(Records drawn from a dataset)

★ ★ ★ ★

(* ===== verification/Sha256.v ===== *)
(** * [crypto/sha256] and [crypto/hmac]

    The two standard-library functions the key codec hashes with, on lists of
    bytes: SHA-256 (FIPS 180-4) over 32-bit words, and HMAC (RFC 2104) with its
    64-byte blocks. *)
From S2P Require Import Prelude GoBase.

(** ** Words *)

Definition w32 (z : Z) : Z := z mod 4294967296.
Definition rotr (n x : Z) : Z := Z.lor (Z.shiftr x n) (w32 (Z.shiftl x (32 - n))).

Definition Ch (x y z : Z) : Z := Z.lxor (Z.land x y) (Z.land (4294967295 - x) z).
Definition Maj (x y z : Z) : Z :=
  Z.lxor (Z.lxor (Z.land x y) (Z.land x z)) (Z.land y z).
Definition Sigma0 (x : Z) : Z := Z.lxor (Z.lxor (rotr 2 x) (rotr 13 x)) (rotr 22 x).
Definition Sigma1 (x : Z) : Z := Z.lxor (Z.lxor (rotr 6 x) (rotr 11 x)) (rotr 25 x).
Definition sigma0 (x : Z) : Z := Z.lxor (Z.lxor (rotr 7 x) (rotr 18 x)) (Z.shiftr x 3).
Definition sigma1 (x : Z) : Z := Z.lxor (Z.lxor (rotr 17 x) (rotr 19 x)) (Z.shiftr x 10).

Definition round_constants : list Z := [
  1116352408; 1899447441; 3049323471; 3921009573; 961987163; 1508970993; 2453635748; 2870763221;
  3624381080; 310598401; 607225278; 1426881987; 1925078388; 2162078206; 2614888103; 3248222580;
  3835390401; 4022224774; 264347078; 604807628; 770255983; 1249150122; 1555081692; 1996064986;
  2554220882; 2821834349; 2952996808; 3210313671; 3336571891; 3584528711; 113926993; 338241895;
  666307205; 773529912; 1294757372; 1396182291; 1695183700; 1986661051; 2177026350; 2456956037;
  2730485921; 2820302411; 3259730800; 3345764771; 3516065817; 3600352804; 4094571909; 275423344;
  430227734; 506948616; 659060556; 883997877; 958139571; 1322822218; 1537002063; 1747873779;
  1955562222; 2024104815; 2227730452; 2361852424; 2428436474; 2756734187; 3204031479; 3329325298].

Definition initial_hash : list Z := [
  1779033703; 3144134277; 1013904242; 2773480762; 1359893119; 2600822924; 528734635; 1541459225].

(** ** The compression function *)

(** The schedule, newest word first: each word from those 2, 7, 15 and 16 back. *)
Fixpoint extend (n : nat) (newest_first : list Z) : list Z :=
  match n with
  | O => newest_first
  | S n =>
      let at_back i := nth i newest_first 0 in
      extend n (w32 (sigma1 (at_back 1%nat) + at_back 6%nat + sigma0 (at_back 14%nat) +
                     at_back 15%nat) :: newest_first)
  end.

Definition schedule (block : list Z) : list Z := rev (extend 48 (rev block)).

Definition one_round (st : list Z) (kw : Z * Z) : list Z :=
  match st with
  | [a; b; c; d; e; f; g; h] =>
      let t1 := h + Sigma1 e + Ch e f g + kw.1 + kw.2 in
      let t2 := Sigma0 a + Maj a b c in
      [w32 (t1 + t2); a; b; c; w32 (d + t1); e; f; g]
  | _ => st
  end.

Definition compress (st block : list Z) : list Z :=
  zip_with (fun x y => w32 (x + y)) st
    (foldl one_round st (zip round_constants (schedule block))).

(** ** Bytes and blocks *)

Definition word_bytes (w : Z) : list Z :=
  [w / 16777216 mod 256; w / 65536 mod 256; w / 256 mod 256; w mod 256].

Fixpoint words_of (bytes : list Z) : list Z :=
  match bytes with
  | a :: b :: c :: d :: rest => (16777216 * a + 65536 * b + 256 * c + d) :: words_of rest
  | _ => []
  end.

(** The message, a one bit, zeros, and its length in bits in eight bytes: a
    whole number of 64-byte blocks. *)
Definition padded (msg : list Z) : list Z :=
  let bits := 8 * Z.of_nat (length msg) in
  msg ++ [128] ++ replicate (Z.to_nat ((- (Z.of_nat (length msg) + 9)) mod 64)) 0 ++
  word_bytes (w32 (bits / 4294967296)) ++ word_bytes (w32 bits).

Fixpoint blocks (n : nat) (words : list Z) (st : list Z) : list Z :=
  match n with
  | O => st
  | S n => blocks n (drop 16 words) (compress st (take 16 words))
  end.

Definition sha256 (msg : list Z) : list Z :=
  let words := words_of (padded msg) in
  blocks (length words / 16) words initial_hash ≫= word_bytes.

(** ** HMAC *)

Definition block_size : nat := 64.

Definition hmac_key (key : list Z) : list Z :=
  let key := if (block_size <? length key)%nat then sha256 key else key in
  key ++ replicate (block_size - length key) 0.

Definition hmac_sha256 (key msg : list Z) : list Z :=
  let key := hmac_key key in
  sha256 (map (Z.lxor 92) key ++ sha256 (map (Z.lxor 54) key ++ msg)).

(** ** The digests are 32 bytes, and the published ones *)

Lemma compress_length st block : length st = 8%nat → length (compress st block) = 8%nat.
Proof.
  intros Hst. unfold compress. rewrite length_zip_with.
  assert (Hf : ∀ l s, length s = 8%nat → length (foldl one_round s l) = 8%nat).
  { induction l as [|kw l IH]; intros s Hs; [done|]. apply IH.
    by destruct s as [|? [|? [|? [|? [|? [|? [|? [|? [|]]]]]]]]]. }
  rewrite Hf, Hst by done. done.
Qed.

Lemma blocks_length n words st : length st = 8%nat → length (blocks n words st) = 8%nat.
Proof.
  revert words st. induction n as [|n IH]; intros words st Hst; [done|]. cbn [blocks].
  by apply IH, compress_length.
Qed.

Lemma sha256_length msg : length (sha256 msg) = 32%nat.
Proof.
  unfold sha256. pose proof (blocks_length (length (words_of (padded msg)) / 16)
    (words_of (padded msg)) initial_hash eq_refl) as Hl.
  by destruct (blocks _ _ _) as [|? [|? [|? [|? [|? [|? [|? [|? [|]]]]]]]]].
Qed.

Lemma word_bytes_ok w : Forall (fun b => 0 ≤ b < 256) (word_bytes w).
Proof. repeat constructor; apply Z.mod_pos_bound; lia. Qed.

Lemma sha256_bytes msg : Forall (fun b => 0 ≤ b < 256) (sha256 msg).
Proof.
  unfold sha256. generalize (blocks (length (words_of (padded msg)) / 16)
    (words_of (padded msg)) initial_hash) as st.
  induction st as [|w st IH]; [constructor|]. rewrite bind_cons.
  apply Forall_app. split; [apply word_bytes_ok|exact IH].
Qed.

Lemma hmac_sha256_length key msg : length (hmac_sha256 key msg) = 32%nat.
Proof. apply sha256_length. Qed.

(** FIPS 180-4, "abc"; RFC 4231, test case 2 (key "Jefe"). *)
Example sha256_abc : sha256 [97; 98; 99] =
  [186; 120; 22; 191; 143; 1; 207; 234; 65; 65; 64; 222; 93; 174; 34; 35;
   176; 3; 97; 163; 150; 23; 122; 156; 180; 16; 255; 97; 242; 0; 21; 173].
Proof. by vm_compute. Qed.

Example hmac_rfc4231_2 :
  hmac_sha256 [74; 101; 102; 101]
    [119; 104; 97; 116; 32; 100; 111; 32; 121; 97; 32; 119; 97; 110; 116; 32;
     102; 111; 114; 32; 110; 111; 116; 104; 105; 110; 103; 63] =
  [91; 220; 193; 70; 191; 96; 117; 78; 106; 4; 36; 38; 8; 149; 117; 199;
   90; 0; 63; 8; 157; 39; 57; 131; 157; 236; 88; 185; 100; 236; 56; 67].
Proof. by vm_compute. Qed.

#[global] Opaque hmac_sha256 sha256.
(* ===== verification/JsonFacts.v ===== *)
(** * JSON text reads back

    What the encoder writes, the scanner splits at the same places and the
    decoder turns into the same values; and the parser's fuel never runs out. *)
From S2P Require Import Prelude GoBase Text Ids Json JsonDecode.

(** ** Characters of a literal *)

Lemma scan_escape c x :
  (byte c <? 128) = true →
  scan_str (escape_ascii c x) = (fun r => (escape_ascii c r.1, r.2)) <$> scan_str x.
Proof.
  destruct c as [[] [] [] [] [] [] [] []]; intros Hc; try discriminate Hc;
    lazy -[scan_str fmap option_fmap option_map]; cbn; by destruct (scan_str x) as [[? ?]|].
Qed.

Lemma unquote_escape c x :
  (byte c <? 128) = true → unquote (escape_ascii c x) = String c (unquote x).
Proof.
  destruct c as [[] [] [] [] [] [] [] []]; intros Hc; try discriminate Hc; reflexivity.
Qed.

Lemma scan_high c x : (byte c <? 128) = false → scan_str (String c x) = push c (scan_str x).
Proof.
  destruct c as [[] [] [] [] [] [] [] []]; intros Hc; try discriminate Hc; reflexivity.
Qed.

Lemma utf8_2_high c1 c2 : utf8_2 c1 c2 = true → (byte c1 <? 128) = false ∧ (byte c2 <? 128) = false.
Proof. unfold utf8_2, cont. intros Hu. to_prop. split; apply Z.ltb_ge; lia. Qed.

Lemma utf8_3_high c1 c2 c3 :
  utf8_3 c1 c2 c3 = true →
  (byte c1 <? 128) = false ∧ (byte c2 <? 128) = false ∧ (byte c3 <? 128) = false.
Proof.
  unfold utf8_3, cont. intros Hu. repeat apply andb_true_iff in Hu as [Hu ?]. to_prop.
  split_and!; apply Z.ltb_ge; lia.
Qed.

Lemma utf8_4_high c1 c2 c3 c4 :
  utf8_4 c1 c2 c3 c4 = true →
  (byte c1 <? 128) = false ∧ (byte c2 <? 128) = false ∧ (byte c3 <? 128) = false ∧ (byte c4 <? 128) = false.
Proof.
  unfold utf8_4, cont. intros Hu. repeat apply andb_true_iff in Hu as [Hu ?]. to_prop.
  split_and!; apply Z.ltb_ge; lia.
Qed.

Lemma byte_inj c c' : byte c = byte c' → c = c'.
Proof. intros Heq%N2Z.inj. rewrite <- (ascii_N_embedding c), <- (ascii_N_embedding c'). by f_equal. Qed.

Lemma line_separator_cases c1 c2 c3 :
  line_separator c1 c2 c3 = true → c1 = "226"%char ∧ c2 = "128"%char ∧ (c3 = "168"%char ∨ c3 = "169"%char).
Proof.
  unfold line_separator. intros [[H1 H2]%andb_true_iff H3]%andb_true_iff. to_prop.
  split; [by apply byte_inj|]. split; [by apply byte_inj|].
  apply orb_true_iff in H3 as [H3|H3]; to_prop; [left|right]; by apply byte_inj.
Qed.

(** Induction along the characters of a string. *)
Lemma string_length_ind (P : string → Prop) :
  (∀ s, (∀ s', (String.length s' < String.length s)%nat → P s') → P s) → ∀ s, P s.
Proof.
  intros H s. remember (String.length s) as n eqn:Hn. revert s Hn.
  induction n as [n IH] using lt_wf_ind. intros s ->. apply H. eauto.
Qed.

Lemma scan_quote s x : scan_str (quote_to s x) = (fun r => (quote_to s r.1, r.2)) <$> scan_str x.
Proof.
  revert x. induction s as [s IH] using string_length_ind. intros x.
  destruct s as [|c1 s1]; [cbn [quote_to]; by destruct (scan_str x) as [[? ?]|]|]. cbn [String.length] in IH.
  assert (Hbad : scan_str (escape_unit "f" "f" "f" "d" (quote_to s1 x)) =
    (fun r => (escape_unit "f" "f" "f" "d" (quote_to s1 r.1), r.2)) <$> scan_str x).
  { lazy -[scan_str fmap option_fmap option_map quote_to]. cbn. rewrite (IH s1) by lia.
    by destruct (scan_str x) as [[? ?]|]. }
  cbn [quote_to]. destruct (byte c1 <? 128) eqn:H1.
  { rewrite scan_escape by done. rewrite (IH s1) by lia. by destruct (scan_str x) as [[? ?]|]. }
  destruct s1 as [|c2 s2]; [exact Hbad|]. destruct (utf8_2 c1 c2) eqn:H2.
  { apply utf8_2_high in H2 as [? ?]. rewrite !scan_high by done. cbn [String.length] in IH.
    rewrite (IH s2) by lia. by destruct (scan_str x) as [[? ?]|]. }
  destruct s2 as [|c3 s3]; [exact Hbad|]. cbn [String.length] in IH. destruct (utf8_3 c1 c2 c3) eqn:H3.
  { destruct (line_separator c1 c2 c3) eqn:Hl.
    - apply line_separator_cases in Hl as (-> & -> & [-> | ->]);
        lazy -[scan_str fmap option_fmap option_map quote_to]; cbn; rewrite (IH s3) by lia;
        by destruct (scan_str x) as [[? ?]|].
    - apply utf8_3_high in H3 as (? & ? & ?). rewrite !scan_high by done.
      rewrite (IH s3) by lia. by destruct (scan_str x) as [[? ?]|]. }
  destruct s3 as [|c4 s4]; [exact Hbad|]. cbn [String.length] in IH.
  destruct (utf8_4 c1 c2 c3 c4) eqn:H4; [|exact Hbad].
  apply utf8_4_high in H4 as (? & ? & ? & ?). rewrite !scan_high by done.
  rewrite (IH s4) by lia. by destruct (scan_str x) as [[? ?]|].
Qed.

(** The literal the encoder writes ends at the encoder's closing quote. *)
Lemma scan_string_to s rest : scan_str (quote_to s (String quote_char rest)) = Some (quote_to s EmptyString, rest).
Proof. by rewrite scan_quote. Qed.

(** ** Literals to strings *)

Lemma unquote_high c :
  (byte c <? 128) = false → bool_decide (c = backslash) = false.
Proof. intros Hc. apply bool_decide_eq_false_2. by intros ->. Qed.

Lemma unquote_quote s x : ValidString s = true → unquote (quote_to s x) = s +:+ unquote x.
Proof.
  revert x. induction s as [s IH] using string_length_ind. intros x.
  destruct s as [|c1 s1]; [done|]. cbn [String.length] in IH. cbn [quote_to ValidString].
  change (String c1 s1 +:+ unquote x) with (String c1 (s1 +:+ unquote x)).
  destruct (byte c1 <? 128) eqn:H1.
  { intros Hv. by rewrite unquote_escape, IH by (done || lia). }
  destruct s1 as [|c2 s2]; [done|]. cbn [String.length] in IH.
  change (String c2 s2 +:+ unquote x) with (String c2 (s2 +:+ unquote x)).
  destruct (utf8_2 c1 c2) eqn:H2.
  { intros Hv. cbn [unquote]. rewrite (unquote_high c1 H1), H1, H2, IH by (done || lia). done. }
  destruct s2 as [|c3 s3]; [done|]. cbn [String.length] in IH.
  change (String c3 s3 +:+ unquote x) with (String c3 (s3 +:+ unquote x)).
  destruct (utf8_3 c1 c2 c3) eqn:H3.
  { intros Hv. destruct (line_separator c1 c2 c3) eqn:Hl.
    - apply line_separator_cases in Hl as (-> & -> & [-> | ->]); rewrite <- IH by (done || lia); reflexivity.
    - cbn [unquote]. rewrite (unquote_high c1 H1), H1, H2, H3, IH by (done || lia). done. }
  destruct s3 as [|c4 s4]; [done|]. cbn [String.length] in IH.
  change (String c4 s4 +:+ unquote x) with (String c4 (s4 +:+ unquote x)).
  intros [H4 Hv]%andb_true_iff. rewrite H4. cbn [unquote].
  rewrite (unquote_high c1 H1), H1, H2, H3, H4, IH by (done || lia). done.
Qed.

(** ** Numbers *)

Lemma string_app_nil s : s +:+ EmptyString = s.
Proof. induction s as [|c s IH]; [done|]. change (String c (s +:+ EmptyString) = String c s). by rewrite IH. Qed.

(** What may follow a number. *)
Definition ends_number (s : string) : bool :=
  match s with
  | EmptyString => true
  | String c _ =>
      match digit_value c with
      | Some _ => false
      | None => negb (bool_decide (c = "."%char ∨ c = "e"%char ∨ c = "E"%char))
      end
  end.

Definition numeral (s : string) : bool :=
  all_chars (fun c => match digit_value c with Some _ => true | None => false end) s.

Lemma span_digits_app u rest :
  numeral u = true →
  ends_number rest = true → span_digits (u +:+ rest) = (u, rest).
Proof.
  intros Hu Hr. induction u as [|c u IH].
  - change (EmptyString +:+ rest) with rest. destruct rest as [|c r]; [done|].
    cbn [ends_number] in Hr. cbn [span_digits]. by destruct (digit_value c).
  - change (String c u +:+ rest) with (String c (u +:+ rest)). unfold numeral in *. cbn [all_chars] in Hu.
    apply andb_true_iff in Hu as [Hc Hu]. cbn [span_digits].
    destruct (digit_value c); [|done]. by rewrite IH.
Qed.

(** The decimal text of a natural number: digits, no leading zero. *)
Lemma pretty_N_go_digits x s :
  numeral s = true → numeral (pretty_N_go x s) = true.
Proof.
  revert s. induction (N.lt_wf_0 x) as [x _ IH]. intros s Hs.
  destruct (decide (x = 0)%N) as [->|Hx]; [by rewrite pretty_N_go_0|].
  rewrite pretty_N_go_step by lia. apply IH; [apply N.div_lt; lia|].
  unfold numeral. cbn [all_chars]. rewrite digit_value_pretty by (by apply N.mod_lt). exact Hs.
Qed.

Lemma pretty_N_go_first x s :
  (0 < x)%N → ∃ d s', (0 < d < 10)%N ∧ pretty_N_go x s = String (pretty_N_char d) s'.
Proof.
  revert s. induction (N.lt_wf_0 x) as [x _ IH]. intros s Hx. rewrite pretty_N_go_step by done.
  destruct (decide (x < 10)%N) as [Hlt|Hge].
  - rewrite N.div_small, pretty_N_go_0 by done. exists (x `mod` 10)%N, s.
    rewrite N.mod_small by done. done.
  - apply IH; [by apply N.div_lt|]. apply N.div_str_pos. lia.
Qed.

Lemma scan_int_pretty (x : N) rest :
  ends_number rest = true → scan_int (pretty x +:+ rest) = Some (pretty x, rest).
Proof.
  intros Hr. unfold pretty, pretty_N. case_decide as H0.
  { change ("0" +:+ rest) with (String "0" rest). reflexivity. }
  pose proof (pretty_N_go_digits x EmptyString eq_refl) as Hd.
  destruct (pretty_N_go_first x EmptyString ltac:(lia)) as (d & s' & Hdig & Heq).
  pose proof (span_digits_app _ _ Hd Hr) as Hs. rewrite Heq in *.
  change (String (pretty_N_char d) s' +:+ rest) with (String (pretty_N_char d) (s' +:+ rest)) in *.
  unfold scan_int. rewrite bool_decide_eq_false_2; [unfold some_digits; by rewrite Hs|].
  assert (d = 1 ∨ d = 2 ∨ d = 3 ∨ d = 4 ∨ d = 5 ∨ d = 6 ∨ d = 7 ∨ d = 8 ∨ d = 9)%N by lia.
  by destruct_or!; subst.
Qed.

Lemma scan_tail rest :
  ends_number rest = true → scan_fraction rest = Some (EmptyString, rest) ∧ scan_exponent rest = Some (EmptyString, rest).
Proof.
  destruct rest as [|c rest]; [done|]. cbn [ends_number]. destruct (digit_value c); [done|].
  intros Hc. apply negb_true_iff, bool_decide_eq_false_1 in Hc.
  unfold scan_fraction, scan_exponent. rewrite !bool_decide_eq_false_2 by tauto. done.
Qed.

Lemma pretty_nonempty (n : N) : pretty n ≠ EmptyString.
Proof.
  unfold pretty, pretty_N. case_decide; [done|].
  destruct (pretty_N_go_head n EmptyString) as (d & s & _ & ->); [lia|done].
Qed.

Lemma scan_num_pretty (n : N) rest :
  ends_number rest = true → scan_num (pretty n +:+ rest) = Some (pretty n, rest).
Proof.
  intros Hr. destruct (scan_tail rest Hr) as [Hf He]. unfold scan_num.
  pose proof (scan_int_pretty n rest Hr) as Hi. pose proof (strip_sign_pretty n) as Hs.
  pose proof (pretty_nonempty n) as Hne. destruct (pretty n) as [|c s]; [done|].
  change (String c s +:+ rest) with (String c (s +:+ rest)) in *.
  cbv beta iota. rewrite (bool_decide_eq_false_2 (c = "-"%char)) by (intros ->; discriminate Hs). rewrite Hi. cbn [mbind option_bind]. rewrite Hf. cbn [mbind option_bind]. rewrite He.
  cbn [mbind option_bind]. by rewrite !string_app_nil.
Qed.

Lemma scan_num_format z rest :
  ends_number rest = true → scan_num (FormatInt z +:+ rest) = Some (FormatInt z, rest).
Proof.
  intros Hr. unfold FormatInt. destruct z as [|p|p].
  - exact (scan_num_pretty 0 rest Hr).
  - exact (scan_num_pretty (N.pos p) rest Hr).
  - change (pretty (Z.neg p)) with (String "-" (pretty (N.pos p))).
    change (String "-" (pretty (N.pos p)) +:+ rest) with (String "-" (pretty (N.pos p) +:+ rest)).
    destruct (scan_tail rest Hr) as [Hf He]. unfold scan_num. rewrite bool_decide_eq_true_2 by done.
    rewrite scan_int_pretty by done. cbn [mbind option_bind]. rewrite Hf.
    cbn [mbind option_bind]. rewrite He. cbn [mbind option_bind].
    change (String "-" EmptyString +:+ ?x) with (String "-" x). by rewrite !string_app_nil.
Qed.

★ ★ ★ ★

• [WORK REQUEST]:
Nothing but the lines from the start of the data above through the line with "Definition w32 (z" should appear in your answer, copied exactly.

• [ANSWER BELOW]:
(* ===== verification/Sha256.v ===== *)
(** * [crypto/sha256] and [crypto/hmac]

    The two standard-library functions the key codec hashes with, on lists of
    bytes: SHA-256 (FIPS 180-4) over 32-bit words, and HMAC (RFC 2104) with its
    64-byte blocks. *)
From S2P Require Import Prelude GoBase.

(** ** Words *)

Definition w32 (z : Z) : Z := z mod 4294967296.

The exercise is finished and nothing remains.